Kepala Dinas Perumahan Rakyat dan Kawasan Permukiman (Disperkim) Provinsi Kalimantan Selatan, Rahmiyanti Janoezir Pamuntjak, mengatakan dana tersebut merupakan penghargaan dari Kementerian Dalam Negeri (Kemendagri) kepada daerah yang mampu menunjukkan kinerja baik dalam penanganan stunting dan pengentasan kemiskinan.

“Karena Kalimantan Selatan berhasil menurunkan angka kemiskinan dan stunting, kita memperoleh dana insentif. Salah satu peruntukannya adalah pembangunan rumah RTLH yang lengkap dengan fasilitas sanitasi. Jumlahnya ada 17 unit dan berlokasi di Kabupaten Tanah Laut,” ujar Rahmiyanti, Jumat (3/7/2026).

Ia menjelaskan, seluruh calon penerima bantuan telah melalui proses verifikasi bersama instansi terkait dengan mengacu pada data sasaran nasional. Kabupaten Tanah Laut dipilih karena masih menjadi salah satu daerah dengan angka stunting yang cukup tinggi di Kalimantan Selatan.

Rahmiyanti menambahkan, pembangunan tersebut ditargetkan mulai direalisasikan setelah anggaran perubahan disahkan. Seluruh pekerjaan ditargetkan rampung pada Desember 2026.

“Mudah-mudahan proses pengesahan anggaran perubahan berjalan lancar sehingga pembangunan bisa segera dilaksanakan. Target kami, seluruh 17 unit selesai pada Desember tahun ini,” katanya.

Menurutnya, program ini berbeda dengan bantuan peningkatan kualitas RTLH yang selama ini dilaksanakan Disperkim. Jika program reguler hanya memberikan bantuan sebesar Rp20 juta untuk perbaikan komponen utama rumah berupa atap, lantai, dan dinding, program khusus penanganan stunting ini memberikan bantuan senilai Rp32,5 juta per unit karena telah mencakup pembangunan rumah beserta fasilitas sanitasi yang layak.

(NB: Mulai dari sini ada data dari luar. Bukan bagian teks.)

(** The instance ends parked where it was, without VM, lease or reservation of the handoff. *)
Record parked_back (w : world) : Prop := {
  pb_rows : rows w = <[id := parked_row]> (rows w0);
  pb_vms : vms w = vms w0 ∖ {[(from, id)]};
  pb_view : Ledger.view (led w) = Ledger.view (led w0);
  pb_locked : locked w = locked w0;
  pb_leases n : tracker_of n w = tracker_of n w0;
}.

Context (Hid : id ≠ EmptyString) (Hfrom : from ≠ EmptyString) (Htok : tok ≠ EmptyString).
Context (Hrow : rows w0 !! id = Some ins) (Hrun : Store.IState ins = StateRunning)
        (Hnode : Store.NodeID ins = from).
Context (Hfree : tracker_of from w0 !! id = None).

Lemma not_empty s : s ≠ EmptyString → String.eqb s EmptyString = false.
Proof. by intros ?%String.eqb_neq. Qed.

Lemma rollback_runs (r : option mig_error) w :
  marked w →
  wp (cancel_row id from tok;; cancel_vmm id from tok;; ret r) (λ r' w', r' = r ∧ parked_back w') w.
Proof.
  intros [Hr Hv Hi Hl Hk (m & Hm & Ht) Ho Hf]. apply wp_bind. unfold cancel_row.
  apply wp_bind, wp_cas_nil; [done|]. unfold Store.CancelInstanceMigration.
  rewrite !not_empty, Hr, lookup_insert_eq by done. simpl. rewrite Hnode, !String.eqb_refl. simpl.
  apply wp_ret. apply wp_bind. unfold cancel_vmm. apply wp_bind, wp_rpc_nil; [done|].
  unfold CancelLiveMigration, drop_lease. rewrite !not_empty by done. simpl. apply wp_bind, wp_reads.
  unfold tracker_get. change (tracker_of from (set_rows _ w)) with (tracker_of from w).
  rewrite Ht, lookup_insert_eq, Hm, String.eqb_refl. simpl. apply wp_bind, wp_modify, wp_ret.
  split; [done|]. apply wp_ret, wp_ret. split; [done|]. constructor; simpl; auto.
  - by rewrite insert_insert_eq.
  - intros n. unfold tracker_of at 1. simpl. destruct (decide (from = n)) as [<-|Hne].
    + rewrite lookup_insert_eq. simpl. unfold tracker_delete. by rewrite delete_insert_id.
    + rewrite lookup_insert_ne by done. by apply Ho.
Qed.

Definition refused (r : option mig_error) : Prop :=
  r = Some ErrLoadSpec ∨ (∃ err, r = Some (ErrReserve err)) ∨ r = Some ErrAdopt.

Context (Hcross : newOwnerNodeID h ≠ from).
Context (Hforeign : ∀ m, tracker_of (newOwnerNodeID h) w0 !! id = Some m → leaseToken m ≠ tok).

(** The new owner's own tracker does not hold the dying vmmd's lease. *)
Lemma adopt_refused mem vmstate (Q : option unit → world → Prop) w :
  tracker_of (newOwnerNodeID h) w = tracker_of (newOwnerNodeID h) w0 → faults w = [] →
  Q None w → wp (rpc (AdoptMigratedInstance (newOwnerNodeID h) id mem vmstate tok)) Q w.
Proof.
  intros Ht Hf HQ. apply wp_rpc_nil; [done|]. unfold AdoptMigratedInstance.
  destruct (_ || _); [apply wp_ret; by split|]. apply wp_bind, wp_reads. rewrite Ht. unfold tracker_get.
  destruct (tracker_of (newOwnerNodeID h) w0 !! id) as [m|]; [|by apply wp_ret].
  specialize (Hforeign m eq_refl). apply String.eqb_neq in Hforeign. rewrite Hforeign. by apply wp_ret.
Qed.

Lemma adopt_runs p w :
  marked w → PLeaseToken p = tok →
  wp (migrate_adopt h e id from p) (λ r w', refused r ∧ parked_back w') w.
Proof.
  intros Hm Hp. unfold migrate_adopt. rewrite Hp. apply wp_bind, wp_build_nil; [apply Hm|].
  intros spec Hwf.
  assert (∀ r w', refused r → marked w' → wp (cancel_row id from tok;; cancel_vmm id from tok;; ret r)
    (λ r' w', refused r' ∧ parked_back w') w') as Hback.
  { intros r w' Hr Hm'. eapply wp_mono; [by apply rollback_runs|]. by intros ? ? [-> ?]. }
  destruct spec as [spec|]; [|apply Hback; [by left|done]].
  specialize (Hwf spec eq_refl). destruct Hm as [Hr Hv Hi Hl Hk Ht Ho Hf].
  destruct (Ledger.law_admit (led w) _ Hi Hwf) as [Hi' HE]. apply wp_bind. unfold wp at 1, ledger_Admit.
  destruct (Ledger.spec_admit_cases (Ledger.view (led w)) (migration_request h id spec))
    as [(err & Es)|(Habs & Es & _)];
    rewrite Es in HE; pose proof (f_equal fst HE) as HV; pose proof (f_equal snd HE) as Herr;
    cbn [fst snd] in HV, Herr; rewrite Herr.
  - apply Hback; [right; left; by exists err|]. constructor; cbn [led set_led]; auto. congruence.
  - apply wp_bind, adopt_refused; [by apply Ho|done|]. apply wp_bind, wp_ret, wp_bind, wp_modify.
    apply Hback; [by right; right|].
    destruct (Ledger.law_release (Ledger.try_admit (led w) (migration_request h id spec)).1 id Hi')
      as [Hi2 HV2].
    constructor; cbn [led set_led]; auto. rewrite HV2, HV. simpl in *. by rewrite delete_insert_id.
Qed.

“Nilai bantuannya lebih besar karena tidak hanya rumah, tetapi juga dilengkapi sanitasi sehingga mendukung terciptanya hunian yang sehat bagi masyarakat,” jelasnya.

Program pembangunan 17 unit rumah tersebut diharapkan dapat meningkatkan kualitas hunian masyarakat sekaligus mendukung percepatan penurunan stunting melalui penyediaan rumah yang layak dan lingkungan yang sehat bagi keluarga penerima manfaat.